Rock poster, un volume sul manifesto rock e la sua evoluzione

Roma

Non solo l’arte delle copertine dei dischi, ma anche quella dei manifesti. Diventando essi stessi arte. Un po’ come recita il sottotitolo del volume Rock poster 1940-2010, scritto da Martina Esposito, al cui interno racconta con dovizia di particolari il manifesto rock e la sua evoluzione (da semplice veicolo promozionale di concerti e festival ad autentico oggetto di culto). Edito da Vololibero, il libro (100 pagine, di cui 36 a colori a tutta pagina; 19.50 euro) presenta in appendice un saggio di Matteo Guarnaccia – artista, saggista e storico del costume – dal titolo Quando la musica rimbalza sul muro. In cui spiega: «I poster giocano un ruolo strategico nell’espandere e tradurre il mood sonoro, sollecitando gli apparati sensoriali».

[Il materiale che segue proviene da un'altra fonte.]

(** ToBoolean, the test of [if (v)]. *)
Definition truthy (v : value) : bool :=
  match v with
  | VNull => false
  | VBool b => b
  | VNum lit => negb (rounds_to_zero lit)
  | VStr s => negb (bool_decide (s = []))
  | VArr _ | VObj _ => true
  end.

(** ToString, as a template literal applies it to [v], has no result and
    throws a TypeError for some values. A parsed object has no function among
    its properties, so an own property [toString] hides the method of
    [Object.prototype], and the [valueOf] that is tried next gives back the
    object itself: no primitive is reached. An array is joined from the
    conversions of its elements ([null] counts as the empty string), and
    throws when one of them does. Every other value has a string. *)
Fixpoint to_string_throws (v : value) : bool :=
  match v with
  | VObj props =>
      match assoc (str "toString") props with Some _ => true | None => false end
  | VArr items => existsb to_string_throws items
  | VNull | VBool _ | VNum _ | VStr _ => false
  end.

(** ** UTF-8 decoding

    [TextDecoder.decode] and the body reader of [request.json()] decode bytes
    with the UTF-8 decoder of the Encoding Standard in replacement mode: a
    malformed sequence yields U+FFFD and decoding never fails. A leading byte
    order mark is dropped. *)

Inductive utf8_state :=
| Idle
| Pending (cp : N) (remaining : nat) (lower upper : N).

Definition utf8_lead (b : N) : list N * utf8_state :=
  if (b <=? 0x7F)%N then ([b], Idle)
  else if ((0xC2 <=? b) && (b <=? 0xDF))%N then
    ([], Pending (N.land b 0x1F) 1 0x80 0xBF)
  else if ((0xE0 <=? b) && (b <=? 0xEF))%N then
    ([], Pending (N.land b 0xF) 2
           (if (b =? 0xE0)%N then 0xA0 else 0x80)%N
           (if (b =? 0xED)%N then 0x9F else 0xBF)%N)
  else if ((0xF0 <=? b) && (b <=? 0xF4))%N then
    ([], Pending (N.land b 0x7) 3
           (if (b =? 0xF0)%N then 0x90 else 0x80)%N
           (if (b =? 0xF4)%N then 0x8F else 0xBF)%N)
  else ([0xFFFD%N], Idle).

Definition utf8_step (st : utf8_state) (b : N) : list N * utf8_state :=
  match st with
  | Idle => utf8_lead b
  | Pending cp remaining lower upper =>
      if ((b <? lower) || (upper <? b))%N then
        let (out, st') := utf8_lead b in (0xFFFD%N :: out, st')
      else
        let cp' := N.lor (N.shiftl cp 6) (N.land b 0x3F) in
        match remaining with
        | S (S r) => ([], Pending cp' (S r) 0x80 0xBF)
        | _ => ([cp'], Idle)
        end
  end.

Fixpoint utf8_code_points (st : utf8_state) (bytes : list N) : list N :=
  match bytes with
  | [] => match st with Idle => [] | Pending _ _ _ _ => [0xFFFD%N] end
  | b :: rest =>
      let (out, st') := utf8_step st b in out ++ utf8_code_points st' rest
  end.

Definition utf16_encode (cp : N) : jsstring :=
  if (cp <? 0x10000)%N then [cp]
  else
    let c := (cp - 0x10000)%N in
    [(0xD800 + N.shiftr c 10)%N; (0xDC00 + N.land c 0x3FF)%N].

Definition strip_bom (bytes : list N) : list N :=
  match bytes with
  | 0xEF%N :: 0xBB%N :: 0xBF%N :: rest => rest
  | _ => bytes
  end.

Definition utf8_decode (bytes : list Byte.byte) : jsstring :=
  flat_map utf16_encode
    (utf8_code_points Idle (strip_bom (map Byte.to_N bytes))).

(** ** [JSON.parse]

    A recursive-descent reader of the JSON grammar (ECMA-404) over code
    units. *)

Definition is_json_ws (c : N) : bool :=
  ((c =? 32) || (c =? 9) || (c =? 10) || (c =? 13))%N.

Fixpoint skip_ws (s : jsstring) : jsstring :=
  match s with
  | c :: s' => if is_json_ws c then skip_ws s' else s
  | [] => []
  end.

Definition hex_digit (c : N) : option N :=
  if is_digit c then Some (c - 48)%N
  else if ((97 <=? c) && (c <=? 102))%N then Some (c - 87)%N
  else if ((65 <=? c) && (c <=? 70))%N then Some (c - 55)%N
  else None.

E proprio quello che diventerà il “rock poster” nasce negli Stati Uniti (Tennessee, per esse precisi) nel 1940, in una ditta a gestione familiare da sempre focalizzata sulla pubblicità di match pugilistici ed eventi fieristici. All’inizio la grafica è monca di qualsivoglia appeal e guizzo artistico, ma con l’affermarsi del rock’n’roll, seppur in modo graduale l’estetica del manifesto diviene sempre più eloquente e l’iter creativo passa nelle sapienti mani di artisti oggi divenuti iconici. Dallo stile psichedelico dei poster per i live organizzati dal collettivo Family dog al modello immaginifico (assai più recente) appannaggio dello studio Ames Bros, l’arte e la musica hanno filtrato a più non posso, concretizzando capolavori grafici.

«La sinestesia, il connubio tra diverse forme d’arte, con la musica come centro propulsore», rimarca Guarnaccia. Curiosità, passione e talento che, al pari di un motore, hanno spinto Esposito – lavora come grafica, illustratrice e docente – a realizzare un volume in rimando alla tesi che ha proposto all’Accademia di Belle arti di Bologna, a conclusione del biennio di illustrazione editoriale. «Ho sempre osservato con grande attenzione tutta l’estetica della musica – spiega l’autrice, che vive a Milano – trovandola assai intrigante. Proprio durante l’Accademia mi sono resa conto che esisteva un vero e proprio filone legato al manifesto rock, molto in voga negli Stati Uniti, meno in Italia».

Nasce da qui l’impulso a indagare su un argomento «che mi ha portata a ricostruire le tracce della sua storia, così ho scelto di utilizzarlo come tesi. Anni dopo, continuavo a pensare che questa indagine avesse bisogno di essere conosciuta da più persone: ogni volta che ne parlavo con amici, c’era sempre grande interesse. Così ho ripreso in mano la mia vecchia tesi, e l’ho riscritta aggiungendo interviste ad alcuni artisti». E “il manifesto diventa arte” attraverso i poster di band senza tempo: Beatles, Rolling Stones, Led Zeppelin, Sex Pistols, Pink Floyd solo per citarne alcuni.
Ma tra i manifesti che hai inserito (e la cui genesi hai ben dettagliato) ce n’è qualcuno a cui sei più legata? «È difficile sceglierne uno emblematico per me – replica l’autrice – ma probabilmente a provocarmi maggiore emozione c’è quello di Newport 1965, che promuove una serata capace di cambiare le sorti della musica: il primo assetto elettrico di Bob Dylan. Quella scelta avrà molte conseguenze, non ultima la Summer of love. Dunque, amando anche la tenacia di Dylan, lo considero un poster basilare».

E per quanto riguarda i “grandi esclusi”? Per Esposito (che colleziona collaborazioni di rilievo, come quella con Marvel entertainment per Netflix Us) nessun dubbio: «Non ci sono né Woodstock né il Live Aid, ed è stata una scelta personale, legata all’idea di non privilegiare i concerti più famosi ma di citare quelli ugualmente significativi. L’assenza di Woodstock è bilanciata dall’Altamond, il festival gemello organizzato da Mick Jagger, mentre quella del Live aid dai Queen a Wembley».